Required action>
Output exactly the first line of the listing and each line after it, through the line that contains "The class is"; add nothing else.

Given records>
(** * The command-execution orchestrator of deeproute-compile-commands

    A shallow embedding of the class [DeepRouteCompileCommands]
    (deepRouteCompileCommands.ts) and of the command lookup of
    [executeCommandInternal] (extension.ts), with the properties of the
    specification stated over it.

    The class is event driven: a call of [execute] runs up to the point where
    the child process has been spawned and its listeners are registered; what
    happens later (the process closes, fails, the user cancels, the stop timer
    expires) arrives as separate callbacks.  Each method and each callback is
    a statement of a small monad that threads the object's state, records
    every call that leaves the class in a trace, and has the three ways a
    JavaScript statement completes: normally, by [return], by a thrown
    exception.  What the outside world answers to a call (a dialog button, the
    result of [spawnSync], a file probe) is read from a record with one field
    per call site; the methods have no loops, so each call site is reached at
    most once per activation.

    Conventions.  An activation runs to its end without another callback in
    between, also across an [await].  A text is the sequence of the UTF-8
    bytes of the JavaScript string; the pictographs and the arrow the source
    puts into its messages are left out.  A [Date] is its [getTime()] value.  Of Node the model has what the class relies on: [kill] sets
    [killed] when the signal could be delivered, [spawnSync] returns [null]
    output buffers when the child could not be spawned, [execSync] throws on
    failure, [spawn] throws on an empty command and on a NUL byte in the
    command or an argument; [path.join] and [path.resolve] are parameters.

    Around the class stand the output channel it writes to
    (outputManager.ts), the tree of commands with its history
    (commandTreeProvider.ts) and the command handlers of the extension
    (extension.ts); they are pure functions of the settings, the stored
    history and the answers of the dialogs, and return what they write
    together with the calls they make. *)

From Stdlib Require Import ZArith Lia Ascii String.
From stdpp Require Import base list strings pretty.
(** * template-partials: the [page] package

    A shallow embedding of [src/page/page.go]: a page renderer that
    discovers layout and partial files, compiles them with a page file
    into a template set, caches the set in a map and executes it.

    Go strings are byte strings and are modelled by [string]; slices by
    [list]; [map[string]V] by [option (gmap string V)], [None] being the
    nil map; pointers [*T] by [option T], [None] being nil.  A Go result
    pair [(v, err)] is a pair whose second component is [option error]. *)

From Stdlib Require Import Ascii.
From Stdlib Require String.
From stdpp Require Import base option list strings gmap.

(** ** Library functions on strings and paths *)

Module Strings.

(** [strings.Join(elems, sep)]. *)
Fixpoint Join (elems : list string) (sep : string) : string :=
  match elems with
  | [] => EmptyString
  | [e] => e
  | e :: rest => e +:+ sep +:+ Join rest sep
  end.

(** [strings.HasPrefix(s, prefix)]. *)
Fixpoint HasPrefix (s prefix : string) {struct prefix} : bool :=
  match prefix, s with
  | EmptyString, _ => true
  | String _ _, EmptyString => false
  | String a p, String b r => if decide (a = b) then HasPrefix r p else false
  end.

Finished task>
(** * The command-execution orchestrator of deeproute-compile-commands

    A shallow embedding of the class [DeepRouteCompileCommands]
    (deepRouteCompileCommands.ts) and of the command lookup of
    [executeCommandInternal] (extension.ts), with the properties of the
    specification stated over it.

    The class is event driven: a call of [execute] runs up to the point where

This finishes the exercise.